(Stored items)
-----

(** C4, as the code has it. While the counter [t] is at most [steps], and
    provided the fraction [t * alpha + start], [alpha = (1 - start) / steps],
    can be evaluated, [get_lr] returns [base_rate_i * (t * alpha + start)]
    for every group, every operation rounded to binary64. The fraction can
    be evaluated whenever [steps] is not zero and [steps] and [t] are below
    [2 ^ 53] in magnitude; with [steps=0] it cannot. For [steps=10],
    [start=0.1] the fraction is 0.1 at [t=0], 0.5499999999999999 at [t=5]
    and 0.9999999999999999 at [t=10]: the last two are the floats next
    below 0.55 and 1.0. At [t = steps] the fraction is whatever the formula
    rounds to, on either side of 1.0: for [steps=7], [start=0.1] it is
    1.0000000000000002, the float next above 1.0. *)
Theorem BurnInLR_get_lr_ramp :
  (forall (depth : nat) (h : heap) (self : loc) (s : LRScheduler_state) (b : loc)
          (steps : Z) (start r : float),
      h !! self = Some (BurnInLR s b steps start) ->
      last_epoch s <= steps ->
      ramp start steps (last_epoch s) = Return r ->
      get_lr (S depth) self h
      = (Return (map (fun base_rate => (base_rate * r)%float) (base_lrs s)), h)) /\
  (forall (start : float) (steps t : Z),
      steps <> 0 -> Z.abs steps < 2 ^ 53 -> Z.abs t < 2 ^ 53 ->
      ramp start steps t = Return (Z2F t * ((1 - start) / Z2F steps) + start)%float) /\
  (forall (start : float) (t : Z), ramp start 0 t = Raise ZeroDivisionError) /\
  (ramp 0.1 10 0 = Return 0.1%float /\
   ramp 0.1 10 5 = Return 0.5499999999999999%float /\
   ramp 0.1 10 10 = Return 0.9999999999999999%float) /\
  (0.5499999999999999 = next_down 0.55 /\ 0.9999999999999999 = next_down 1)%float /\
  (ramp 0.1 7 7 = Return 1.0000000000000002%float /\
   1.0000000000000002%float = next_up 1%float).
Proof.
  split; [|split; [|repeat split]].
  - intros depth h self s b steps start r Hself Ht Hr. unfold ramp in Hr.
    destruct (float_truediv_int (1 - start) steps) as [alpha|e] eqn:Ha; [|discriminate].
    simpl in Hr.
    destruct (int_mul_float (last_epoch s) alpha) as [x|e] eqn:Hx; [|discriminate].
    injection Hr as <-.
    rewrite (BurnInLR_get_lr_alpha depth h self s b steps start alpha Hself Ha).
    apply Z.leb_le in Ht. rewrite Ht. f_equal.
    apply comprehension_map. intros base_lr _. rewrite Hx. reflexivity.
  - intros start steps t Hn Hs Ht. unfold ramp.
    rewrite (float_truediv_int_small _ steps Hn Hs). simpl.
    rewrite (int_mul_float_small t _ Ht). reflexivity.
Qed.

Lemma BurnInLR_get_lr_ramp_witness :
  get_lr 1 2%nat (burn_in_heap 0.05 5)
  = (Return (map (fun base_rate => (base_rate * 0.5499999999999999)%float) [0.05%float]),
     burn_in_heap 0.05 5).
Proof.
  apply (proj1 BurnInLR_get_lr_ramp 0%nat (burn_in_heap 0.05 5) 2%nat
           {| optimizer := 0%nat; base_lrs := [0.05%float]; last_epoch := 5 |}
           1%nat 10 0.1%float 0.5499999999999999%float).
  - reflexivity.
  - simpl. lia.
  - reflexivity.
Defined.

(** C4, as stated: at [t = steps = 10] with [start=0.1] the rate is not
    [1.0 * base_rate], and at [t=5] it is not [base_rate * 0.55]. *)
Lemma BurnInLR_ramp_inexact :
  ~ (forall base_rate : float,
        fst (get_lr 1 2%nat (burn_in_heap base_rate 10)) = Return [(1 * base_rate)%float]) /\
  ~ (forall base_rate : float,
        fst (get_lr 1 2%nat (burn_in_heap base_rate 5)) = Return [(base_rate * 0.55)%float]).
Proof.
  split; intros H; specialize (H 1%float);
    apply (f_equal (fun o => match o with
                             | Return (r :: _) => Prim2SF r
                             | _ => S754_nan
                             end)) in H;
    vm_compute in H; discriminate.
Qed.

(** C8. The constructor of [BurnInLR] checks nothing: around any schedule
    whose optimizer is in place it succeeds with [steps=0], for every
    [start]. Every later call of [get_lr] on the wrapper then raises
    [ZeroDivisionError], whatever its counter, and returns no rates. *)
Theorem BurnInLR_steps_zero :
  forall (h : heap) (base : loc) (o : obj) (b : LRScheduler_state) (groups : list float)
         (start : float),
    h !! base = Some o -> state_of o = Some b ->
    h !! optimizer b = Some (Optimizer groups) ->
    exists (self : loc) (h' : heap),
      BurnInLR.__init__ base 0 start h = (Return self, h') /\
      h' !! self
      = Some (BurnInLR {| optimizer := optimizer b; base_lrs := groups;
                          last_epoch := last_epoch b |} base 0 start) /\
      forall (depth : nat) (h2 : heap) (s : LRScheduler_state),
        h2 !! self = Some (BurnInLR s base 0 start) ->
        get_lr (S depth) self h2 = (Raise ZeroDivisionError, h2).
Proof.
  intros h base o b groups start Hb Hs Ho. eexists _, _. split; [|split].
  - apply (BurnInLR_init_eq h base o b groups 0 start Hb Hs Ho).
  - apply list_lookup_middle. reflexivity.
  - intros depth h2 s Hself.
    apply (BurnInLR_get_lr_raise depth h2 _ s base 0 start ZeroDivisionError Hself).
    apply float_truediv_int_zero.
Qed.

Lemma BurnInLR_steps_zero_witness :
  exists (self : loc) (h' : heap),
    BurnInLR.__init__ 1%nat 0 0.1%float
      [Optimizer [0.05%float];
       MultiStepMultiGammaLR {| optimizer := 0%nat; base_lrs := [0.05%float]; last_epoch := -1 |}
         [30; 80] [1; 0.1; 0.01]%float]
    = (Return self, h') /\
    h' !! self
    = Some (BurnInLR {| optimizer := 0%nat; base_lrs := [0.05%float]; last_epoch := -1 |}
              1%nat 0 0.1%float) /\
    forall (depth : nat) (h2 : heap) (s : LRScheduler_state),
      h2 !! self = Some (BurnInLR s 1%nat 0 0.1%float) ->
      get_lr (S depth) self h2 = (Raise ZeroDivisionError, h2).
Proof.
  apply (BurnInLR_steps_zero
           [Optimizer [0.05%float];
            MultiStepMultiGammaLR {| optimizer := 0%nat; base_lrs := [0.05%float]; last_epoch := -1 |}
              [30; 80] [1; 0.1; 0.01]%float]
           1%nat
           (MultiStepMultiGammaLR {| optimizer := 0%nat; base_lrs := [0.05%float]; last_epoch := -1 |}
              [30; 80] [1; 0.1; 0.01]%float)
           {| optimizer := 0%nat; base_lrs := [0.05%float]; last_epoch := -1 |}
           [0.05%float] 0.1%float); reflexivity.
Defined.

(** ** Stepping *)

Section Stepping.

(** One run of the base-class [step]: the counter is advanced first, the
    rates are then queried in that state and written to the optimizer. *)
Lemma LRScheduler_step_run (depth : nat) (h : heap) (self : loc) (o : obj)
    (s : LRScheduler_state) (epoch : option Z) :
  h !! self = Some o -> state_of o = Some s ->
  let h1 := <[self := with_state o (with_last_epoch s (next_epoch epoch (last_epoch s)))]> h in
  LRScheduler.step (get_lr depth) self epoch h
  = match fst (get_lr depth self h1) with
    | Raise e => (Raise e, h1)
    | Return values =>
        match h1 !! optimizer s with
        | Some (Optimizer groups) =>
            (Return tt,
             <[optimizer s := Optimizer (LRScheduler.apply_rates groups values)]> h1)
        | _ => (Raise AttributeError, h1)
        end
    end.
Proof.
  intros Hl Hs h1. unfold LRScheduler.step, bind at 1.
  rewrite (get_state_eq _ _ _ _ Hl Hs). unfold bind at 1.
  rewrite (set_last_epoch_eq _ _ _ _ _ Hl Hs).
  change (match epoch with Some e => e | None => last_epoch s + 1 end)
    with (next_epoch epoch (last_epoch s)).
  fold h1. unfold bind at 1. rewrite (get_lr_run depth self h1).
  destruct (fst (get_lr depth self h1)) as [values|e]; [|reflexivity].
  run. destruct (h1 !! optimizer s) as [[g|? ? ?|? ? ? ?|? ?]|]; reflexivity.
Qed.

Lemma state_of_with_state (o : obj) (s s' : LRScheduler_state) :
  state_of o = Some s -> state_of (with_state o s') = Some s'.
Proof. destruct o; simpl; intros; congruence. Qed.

-----

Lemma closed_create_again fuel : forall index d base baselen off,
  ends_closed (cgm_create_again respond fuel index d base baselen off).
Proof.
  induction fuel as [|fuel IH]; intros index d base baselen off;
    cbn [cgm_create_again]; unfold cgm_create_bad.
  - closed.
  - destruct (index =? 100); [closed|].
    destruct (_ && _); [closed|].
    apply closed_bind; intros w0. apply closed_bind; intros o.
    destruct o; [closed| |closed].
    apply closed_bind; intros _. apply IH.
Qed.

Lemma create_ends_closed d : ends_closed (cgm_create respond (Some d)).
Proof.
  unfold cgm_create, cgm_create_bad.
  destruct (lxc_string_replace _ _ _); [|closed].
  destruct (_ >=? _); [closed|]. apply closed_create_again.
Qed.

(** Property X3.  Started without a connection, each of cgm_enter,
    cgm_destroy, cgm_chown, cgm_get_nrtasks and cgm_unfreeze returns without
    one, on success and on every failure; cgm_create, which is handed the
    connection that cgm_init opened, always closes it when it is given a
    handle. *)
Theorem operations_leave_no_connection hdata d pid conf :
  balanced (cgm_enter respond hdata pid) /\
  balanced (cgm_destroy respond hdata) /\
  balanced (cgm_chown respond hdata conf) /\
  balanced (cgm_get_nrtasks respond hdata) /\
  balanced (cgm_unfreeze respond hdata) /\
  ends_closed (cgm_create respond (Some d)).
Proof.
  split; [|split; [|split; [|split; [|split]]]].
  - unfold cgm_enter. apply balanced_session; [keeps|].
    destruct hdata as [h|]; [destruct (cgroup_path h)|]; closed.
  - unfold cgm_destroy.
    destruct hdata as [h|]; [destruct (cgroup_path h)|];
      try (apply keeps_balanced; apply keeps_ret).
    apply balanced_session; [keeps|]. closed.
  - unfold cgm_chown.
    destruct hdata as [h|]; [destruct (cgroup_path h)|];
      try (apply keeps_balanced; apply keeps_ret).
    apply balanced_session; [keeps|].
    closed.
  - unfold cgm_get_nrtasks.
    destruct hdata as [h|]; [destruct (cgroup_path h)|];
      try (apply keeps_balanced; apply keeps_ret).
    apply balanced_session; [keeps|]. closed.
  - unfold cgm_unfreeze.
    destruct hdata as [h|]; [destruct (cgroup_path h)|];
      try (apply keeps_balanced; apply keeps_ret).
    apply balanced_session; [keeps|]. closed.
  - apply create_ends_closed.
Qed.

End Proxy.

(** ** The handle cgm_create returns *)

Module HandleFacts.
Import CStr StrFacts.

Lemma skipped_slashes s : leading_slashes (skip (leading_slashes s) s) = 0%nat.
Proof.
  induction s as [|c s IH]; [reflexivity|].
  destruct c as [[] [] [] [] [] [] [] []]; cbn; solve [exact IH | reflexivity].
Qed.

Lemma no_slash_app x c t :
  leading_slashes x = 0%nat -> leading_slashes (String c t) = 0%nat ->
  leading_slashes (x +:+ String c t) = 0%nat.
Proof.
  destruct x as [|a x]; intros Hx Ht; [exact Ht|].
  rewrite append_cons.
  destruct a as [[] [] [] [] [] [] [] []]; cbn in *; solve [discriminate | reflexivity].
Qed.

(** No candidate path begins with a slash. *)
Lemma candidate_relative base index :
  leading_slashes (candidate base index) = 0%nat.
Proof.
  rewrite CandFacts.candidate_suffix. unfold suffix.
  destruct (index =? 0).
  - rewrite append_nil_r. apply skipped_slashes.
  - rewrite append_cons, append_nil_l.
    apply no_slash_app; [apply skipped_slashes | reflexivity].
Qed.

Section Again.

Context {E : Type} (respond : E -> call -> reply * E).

-----

TASK DETAILS>
The entries above hold a line with "Section Again." and a later line with "reply * E).". Write out exactly those lines and all lines between, nothing more.

YOUR SOLUTION>
Section Again.

Context {E : Type} (respond : E -> call -> reply * E).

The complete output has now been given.